### HOW TO COMPLETE THIS TASK
For the records that follow, please set down exactly the lines between the one holding "t_complete_message_delivery : Ulid" and the one holding "Definition default_dlq_counts_by_kind : op", inclusive, and only those.

Saved data entries
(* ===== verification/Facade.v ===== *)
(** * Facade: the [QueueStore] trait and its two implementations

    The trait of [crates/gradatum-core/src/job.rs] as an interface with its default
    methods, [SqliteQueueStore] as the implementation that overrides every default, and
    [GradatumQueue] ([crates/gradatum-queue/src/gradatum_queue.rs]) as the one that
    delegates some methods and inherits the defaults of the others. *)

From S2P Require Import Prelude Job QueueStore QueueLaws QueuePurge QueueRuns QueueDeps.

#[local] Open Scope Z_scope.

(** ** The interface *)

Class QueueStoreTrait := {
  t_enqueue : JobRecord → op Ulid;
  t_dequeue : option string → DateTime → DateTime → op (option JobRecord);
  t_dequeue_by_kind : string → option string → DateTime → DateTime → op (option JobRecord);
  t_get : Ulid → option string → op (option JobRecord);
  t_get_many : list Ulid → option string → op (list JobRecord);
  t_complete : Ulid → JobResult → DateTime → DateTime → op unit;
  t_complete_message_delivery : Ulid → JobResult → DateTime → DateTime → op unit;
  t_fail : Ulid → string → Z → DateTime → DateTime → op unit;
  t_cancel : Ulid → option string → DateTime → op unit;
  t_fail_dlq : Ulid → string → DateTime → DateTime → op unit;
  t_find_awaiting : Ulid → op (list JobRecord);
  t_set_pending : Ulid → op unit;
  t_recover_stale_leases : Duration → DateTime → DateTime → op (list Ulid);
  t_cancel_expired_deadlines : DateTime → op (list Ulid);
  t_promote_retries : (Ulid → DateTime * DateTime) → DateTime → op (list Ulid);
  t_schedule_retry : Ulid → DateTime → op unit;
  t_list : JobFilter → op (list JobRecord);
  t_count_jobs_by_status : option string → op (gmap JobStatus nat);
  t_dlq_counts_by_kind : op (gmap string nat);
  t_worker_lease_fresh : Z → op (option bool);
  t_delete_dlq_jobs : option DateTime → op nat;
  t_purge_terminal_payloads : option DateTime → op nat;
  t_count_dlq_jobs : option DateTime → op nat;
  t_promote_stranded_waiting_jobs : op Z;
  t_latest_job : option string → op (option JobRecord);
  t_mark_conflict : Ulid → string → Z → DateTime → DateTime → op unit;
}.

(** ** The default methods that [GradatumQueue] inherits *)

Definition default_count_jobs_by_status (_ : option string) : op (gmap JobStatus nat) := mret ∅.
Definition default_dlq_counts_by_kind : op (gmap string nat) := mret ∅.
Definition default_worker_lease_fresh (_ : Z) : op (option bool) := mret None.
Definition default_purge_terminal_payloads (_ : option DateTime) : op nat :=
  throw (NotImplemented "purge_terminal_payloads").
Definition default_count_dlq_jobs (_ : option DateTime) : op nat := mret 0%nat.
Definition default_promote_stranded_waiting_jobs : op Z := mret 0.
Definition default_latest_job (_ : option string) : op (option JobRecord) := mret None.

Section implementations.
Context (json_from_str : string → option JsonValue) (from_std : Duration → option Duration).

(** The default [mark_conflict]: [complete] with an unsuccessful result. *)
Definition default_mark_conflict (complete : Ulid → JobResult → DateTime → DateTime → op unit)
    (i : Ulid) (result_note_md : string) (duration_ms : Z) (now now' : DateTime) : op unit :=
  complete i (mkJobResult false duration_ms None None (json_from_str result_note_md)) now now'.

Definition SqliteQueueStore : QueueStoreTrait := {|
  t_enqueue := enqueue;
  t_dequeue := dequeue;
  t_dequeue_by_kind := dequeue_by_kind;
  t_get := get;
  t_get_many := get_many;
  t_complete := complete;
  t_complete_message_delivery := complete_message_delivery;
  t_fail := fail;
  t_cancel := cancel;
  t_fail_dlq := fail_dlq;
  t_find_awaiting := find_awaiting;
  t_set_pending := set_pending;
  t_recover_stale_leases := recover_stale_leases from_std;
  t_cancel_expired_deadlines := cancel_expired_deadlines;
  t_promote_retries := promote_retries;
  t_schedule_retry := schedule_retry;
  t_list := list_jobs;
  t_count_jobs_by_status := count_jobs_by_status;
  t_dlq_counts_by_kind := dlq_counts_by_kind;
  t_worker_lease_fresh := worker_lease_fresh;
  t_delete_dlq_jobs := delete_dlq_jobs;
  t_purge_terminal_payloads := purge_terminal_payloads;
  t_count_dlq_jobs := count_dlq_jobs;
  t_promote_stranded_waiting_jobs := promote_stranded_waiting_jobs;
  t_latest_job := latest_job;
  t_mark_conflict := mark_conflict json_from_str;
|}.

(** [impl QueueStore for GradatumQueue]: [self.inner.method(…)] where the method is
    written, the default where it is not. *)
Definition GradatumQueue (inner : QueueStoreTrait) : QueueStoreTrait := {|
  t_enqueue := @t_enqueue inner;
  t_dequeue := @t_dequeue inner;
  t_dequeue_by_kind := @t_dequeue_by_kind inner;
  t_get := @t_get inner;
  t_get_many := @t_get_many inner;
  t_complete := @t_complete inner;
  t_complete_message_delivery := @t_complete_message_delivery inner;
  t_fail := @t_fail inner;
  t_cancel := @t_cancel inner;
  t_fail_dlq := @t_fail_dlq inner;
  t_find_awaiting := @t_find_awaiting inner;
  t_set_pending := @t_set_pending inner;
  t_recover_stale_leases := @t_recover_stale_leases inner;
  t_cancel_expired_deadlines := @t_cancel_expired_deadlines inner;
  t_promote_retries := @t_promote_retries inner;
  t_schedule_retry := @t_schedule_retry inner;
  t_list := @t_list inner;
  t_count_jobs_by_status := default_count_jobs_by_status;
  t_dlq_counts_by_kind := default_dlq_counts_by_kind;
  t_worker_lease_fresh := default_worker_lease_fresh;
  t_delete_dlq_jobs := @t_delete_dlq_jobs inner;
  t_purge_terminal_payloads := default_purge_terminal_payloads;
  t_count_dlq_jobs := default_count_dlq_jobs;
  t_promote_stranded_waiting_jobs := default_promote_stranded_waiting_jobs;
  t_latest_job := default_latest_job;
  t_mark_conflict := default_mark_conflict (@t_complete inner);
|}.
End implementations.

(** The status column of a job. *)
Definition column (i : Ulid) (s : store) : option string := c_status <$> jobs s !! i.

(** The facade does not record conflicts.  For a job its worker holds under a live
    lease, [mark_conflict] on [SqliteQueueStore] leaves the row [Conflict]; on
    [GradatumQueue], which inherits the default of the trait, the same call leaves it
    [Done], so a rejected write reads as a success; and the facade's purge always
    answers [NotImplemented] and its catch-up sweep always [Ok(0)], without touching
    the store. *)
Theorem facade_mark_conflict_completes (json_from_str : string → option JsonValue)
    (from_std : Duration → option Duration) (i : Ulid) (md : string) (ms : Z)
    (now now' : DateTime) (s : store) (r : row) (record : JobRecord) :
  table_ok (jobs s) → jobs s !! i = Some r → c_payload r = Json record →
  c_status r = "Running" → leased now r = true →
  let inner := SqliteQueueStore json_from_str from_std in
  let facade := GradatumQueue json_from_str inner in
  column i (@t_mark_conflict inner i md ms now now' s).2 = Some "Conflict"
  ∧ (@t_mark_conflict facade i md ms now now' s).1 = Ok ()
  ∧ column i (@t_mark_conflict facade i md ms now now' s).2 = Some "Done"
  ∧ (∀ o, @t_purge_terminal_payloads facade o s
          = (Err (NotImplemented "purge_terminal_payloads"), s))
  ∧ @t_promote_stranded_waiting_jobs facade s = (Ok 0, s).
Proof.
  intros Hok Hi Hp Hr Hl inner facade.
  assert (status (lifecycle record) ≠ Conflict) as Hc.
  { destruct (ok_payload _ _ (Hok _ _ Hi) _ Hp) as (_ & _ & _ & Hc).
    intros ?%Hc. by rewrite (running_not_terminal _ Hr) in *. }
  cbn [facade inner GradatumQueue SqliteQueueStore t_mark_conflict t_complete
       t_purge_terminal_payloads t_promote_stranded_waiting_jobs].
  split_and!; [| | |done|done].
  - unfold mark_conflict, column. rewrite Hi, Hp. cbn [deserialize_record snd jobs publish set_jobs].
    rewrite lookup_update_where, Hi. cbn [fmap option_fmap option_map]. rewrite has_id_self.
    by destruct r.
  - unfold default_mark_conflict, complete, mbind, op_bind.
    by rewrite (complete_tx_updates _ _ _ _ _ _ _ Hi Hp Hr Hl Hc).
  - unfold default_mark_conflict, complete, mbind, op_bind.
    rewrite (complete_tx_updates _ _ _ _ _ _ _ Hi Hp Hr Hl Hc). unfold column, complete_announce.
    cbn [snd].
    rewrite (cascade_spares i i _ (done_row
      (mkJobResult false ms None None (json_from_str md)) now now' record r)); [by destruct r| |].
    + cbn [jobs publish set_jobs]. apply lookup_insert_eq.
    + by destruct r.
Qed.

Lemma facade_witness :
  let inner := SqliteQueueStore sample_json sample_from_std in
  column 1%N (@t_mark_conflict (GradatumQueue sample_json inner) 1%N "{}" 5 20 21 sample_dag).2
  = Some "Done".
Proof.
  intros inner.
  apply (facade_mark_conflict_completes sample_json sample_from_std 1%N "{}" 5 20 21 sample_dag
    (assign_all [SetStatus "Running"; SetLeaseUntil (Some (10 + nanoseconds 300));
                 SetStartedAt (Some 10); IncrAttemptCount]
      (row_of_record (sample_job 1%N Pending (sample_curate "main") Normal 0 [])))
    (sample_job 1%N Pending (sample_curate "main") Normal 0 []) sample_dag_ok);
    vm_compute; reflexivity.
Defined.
...
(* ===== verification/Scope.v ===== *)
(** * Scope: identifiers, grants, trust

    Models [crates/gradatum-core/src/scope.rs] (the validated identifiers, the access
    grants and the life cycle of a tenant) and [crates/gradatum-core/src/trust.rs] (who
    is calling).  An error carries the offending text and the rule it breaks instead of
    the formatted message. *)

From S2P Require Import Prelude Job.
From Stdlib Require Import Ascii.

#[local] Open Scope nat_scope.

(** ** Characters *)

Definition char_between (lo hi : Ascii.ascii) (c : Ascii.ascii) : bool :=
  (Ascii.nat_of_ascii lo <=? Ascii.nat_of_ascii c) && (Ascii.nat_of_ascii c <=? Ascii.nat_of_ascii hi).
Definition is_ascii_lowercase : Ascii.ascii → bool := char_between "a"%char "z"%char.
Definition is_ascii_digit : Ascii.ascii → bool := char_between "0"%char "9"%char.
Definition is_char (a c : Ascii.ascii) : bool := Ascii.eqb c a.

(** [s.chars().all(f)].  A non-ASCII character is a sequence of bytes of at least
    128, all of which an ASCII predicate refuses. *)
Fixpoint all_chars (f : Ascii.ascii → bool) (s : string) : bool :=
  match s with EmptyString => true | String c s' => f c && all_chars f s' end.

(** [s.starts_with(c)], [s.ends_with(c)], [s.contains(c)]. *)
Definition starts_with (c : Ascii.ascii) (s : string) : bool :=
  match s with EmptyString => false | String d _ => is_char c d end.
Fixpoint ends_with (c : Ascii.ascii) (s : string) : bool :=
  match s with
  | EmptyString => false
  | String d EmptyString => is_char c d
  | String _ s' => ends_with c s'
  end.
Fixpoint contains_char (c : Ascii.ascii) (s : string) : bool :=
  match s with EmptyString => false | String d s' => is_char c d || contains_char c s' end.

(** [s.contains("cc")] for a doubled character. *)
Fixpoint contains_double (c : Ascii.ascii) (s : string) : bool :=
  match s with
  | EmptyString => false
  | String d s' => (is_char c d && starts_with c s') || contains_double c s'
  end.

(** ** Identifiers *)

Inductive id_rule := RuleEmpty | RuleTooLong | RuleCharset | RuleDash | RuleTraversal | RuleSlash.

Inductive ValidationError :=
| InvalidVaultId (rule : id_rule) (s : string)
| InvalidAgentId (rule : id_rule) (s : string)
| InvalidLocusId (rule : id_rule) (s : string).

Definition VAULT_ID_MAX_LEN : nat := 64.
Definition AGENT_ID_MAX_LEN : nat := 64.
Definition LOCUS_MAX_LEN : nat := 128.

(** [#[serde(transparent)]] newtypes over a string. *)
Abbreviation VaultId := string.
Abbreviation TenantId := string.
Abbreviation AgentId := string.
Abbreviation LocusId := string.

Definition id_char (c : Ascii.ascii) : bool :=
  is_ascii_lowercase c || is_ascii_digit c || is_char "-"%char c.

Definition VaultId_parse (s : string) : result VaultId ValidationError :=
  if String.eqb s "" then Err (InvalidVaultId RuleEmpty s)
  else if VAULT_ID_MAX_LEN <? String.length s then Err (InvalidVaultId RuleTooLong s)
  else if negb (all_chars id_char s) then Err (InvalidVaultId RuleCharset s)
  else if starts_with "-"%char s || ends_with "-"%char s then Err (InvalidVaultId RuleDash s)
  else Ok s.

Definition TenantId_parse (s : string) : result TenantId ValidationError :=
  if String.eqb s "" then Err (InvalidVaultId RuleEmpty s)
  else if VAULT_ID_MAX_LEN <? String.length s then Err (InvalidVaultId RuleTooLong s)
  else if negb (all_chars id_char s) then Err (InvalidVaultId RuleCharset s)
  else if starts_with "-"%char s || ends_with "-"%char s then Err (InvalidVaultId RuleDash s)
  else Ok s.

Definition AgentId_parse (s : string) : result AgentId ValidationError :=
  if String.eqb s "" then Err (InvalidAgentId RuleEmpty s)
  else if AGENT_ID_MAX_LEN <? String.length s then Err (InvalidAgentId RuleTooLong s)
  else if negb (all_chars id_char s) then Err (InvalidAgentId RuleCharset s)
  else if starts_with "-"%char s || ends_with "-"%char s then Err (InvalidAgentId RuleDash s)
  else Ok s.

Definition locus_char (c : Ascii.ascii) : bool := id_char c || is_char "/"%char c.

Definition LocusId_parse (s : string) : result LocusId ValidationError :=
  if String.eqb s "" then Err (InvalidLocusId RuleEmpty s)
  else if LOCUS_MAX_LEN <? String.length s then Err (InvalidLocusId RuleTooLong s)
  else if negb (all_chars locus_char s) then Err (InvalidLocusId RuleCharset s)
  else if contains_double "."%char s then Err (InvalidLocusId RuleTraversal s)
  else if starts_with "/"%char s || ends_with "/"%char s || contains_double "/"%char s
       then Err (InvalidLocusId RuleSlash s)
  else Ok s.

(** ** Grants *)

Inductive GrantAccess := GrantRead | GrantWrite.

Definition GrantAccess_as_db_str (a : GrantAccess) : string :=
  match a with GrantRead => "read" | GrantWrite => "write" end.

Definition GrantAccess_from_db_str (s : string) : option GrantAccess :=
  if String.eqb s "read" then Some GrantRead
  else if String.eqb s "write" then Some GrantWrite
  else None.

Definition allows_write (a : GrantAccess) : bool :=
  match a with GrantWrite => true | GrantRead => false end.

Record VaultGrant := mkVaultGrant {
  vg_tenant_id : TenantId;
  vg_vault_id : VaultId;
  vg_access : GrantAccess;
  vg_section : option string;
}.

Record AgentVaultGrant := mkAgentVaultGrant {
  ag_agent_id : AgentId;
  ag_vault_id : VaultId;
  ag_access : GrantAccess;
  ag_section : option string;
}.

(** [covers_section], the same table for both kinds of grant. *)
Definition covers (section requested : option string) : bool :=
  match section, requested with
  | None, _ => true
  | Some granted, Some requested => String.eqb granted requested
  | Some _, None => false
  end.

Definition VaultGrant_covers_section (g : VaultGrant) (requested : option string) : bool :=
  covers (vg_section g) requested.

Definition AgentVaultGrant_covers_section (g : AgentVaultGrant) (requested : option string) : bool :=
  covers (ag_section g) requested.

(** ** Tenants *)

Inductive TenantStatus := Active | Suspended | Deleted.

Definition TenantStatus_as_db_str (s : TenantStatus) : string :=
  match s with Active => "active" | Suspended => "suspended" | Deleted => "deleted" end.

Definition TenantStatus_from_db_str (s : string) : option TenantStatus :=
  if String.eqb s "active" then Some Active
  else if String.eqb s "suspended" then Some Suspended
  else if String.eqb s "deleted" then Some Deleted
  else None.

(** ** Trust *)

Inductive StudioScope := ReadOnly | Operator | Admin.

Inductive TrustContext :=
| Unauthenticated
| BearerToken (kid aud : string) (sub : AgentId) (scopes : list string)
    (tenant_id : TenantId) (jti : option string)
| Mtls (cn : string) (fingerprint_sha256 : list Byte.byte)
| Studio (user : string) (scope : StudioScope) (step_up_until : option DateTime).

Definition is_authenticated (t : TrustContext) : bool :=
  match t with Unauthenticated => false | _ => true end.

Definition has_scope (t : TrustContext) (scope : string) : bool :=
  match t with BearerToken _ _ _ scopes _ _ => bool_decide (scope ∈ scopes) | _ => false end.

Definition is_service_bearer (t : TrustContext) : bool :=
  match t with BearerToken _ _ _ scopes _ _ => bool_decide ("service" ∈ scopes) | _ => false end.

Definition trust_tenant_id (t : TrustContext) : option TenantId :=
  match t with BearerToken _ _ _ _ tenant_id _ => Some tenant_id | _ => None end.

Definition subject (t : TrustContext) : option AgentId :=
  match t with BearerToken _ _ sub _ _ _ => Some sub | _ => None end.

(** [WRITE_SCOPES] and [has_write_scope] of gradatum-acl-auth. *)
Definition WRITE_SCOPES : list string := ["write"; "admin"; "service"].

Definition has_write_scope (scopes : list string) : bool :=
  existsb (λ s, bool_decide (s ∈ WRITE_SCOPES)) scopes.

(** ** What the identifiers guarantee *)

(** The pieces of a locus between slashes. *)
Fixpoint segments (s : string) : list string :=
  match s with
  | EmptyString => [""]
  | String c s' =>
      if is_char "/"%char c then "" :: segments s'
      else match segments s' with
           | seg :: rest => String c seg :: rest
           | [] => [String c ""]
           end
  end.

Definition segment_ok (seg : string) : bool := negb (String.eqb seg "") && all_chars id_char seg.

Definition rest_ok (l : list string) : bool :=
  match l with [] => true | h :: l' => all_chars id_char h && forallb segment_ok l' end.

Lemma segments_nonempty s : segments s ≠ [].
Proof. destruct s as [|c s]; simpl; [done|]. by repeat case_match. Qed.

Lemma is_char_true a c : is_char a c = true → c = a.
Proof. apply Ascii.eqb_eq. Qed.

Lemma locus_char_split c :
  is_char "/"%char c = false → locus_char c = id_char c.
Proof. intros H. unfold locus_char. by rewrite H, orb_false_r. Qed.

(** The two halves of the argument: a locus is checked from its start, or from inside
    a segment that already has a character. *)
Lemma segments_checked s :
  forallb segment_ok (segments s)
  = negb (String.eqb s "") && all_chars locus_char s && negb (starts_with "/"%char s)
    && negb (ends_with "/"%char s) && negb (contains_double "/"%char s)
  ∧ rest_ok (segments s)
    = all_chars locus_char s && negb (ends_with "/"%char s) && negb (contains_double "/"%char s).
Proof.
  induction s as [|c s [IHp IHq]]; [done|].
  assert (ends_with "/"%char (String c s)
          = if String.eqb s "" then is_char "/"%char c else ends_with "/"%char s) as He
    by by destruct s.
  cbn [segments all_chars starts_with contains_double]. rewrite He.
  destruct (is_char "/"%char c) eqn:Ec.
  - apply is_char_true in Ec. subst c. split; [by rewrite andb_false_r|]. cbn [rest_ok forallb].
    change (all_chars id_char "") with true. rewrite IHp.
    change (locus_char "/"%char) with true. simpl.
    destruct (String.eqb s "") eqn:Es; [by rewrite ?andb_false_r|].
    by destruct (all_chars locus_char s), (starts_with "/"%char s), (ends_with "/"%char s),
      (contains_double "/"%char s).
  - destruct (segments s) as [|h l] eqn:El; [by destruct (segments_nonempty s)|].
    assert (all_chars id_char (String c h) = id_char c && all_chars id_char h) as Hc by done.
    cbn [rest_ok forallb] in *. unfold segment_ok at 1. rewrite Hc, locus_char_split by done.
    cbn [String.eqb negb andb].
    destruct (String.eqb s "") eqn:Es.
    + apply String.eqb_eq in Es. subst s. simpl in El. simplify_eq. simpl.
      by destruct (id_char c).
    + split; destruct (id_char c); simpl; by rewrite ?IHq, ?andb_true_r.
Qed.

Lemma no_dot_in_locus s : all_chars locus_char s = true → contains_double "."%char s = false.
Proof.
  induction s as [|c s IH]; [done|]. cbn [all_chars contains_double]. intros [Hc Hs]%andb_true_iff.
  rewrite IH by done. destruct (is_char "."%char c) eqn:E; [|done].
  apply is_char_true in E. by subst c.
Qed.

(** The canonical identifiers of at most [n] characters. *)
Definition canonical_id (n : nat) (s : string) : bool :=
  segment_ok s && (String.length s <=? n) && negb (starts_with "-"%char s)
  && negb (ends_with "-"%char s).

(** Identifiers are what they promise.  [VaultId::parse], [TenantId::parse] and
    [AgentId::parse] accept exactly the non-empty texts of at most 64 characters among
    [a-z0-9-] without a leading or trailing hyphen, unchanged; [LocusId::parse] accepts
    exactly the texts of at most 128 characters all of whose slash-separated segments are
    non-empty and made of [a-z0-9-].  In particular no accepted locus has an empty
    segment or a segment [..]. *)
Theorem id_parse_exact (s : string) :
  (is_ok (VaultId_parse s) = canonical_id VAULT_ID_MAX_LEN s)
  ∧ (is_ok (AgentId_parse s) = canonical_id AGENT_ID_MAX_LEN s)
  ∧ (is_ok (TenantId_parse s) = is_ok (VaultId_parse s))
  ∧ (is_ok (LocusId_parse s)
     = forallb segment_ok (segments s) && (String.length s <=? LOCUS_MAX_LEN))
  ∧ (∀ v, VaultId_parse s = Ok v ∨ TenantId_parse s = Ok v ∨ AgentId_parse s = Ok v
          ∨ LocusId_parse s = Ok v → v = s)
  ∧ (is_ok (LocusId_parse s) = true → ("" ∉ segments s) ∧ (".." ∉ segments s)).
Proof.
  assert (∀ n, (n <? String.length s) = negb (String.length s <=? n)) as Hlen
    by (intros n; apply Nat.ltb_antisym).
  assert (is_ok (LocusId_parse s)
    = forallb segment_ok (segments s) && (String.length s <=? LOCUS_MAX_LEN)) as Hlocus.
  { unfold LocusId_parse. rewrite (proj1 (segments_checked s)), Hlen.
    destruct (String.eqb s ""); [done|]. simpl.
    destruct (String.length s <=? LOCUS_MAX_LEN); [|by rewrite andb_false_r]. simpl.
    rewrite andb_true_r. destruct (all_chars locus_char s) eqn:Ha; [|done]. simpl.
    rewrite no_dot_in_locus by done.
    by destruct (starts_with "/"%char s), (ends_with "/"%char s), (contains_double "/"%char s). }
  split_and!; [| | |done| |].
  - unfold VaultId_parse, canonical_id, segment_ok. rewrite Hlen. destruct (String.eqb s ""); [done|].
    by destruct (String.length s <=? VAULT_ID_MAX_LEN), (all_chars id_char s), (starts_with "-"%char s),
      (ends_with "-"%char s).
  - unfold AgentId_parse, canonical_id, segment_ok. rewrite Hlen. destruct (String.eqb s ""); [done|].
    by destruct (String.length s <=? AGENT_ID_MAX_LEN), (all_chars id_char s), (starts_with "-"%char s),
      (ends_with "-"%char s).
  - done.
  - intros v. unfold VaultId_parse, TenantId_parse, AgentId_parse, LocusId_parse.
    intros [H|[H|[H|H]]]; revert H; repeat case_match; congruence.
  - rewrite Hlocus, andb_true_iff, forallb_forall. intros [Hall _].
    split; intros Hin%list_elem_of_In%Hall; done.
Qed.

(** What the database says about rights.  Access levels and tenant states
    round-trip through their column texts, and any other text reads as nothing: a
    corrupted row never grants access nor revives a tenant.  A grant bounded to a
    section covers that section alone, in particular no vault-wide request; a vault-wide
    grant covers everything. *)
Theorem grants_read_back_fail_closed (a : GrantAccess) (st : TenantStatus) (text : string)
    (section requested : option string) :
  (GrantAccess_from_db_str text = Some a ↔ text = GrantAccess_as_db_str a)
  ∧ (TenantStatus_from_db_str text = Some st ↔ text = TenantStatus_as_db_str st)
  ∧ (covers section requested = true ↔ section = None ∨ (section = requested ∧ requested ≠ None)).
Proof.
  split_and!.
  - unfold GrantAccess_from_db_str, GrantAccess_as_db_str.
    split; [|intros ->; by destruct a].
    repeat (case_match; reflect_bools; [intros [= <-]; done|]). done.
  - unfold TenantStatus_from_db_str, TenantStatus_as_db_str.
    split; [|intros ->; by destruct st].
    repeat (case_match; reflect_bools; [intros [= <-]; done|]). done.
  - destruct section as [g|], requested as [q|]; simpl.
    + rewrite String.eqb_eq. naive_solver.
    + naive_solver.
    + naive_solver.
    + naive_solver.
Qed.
...
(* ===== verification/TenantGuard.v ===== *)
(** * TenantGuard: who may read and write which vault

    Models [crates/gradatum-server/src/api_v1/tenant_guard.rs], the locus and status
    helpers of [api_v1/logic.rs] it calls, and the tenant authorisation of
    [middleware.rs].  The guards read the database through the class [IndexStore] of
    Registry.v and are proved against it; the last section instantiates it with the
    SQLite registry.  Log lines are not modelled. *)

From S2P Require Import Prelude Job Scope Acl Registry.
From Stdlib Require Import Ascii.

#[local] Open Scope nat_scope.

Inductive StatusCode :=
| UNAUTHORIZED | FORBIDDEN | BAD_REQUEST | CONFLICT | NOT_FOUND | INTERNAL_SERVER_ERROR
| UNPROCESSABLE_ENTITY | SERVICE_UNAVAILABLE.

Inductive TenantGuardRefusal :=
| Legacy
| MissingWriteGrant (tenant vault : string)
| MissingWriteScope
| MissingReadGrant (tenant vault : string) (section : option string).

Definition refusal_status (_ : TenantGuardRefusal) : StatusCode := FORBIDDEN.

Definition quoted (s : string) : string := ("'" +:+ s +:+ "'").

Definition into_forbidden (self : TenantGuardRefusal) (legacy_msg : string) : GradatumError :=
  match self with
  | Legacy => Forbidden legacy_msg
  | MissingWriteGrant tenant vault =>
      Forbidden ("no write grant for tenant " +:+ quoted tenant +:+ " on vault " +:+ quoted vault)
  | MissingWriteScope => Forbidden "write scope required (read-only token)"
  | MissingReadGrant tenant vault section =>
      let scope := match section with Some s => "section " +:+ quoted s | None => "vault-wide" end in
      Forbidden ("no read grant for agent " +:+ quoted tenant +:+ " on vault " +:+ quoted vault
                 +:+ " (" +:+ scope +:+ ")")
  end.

### RESULT FOR THIS TASK
  t_complete_message_delivery : Ulid → JobResult → DateTime → DateTime → op unit;
  t_fail : Ulid → string → Z → DateTime → DateTime → op unit;
  t_cancel : Ulid → option string → DateTime → op unit;
  t_fail_dlq : Ulid → string → DateTime → DateTime → op unit;
  t_find_awaiting : Ulid → op (list JobRecord);
  t_set_pending : Ulid → op unit;
  t_recover_stale_leases : Duration → DateTime → DateTime → op (list Ulid);
  t_cancel_expired_deadlines : DateTime → op (list Ulid);
  t_promote_retries : (Ulid → DateTime * DateTime) → DateTime → op (list Ulid);
  t_schedule_retry : Ulid → DateTime → op unit;
  t_list : JobFilter → op (list JobRecord);
  t_count_jobs_by_status : option string → op (gmap JobStatus nat);
  t_dlq_counts_by_kind : op (gmap string nat);
  t_worker_lease_fresh : Z → op (option bool);
  t_delete_dlq_jobs : option DateTime → op nat;
  t_purge_terminal_payloads : option DateTime → op nat;
  t_count_dlq_jobs : option DateTime → op nat;
  t_promote_stranded_waiting_jobs : op Z;
  t_latest_job : option string → op (option JobRecord);
  t_mark_conflict : Ulid → string → Z → DateTime → DateTime → op unit;
}.

(** ** The default methods that [GradatumQueue] inherits *)

Definition default_count_jobs_by_status (_ : option string) : op (gmap JobStatus nat) := mret ∅.
Definition default_dlq_counts_by_kind : op (gmap string nat) := mret ∅.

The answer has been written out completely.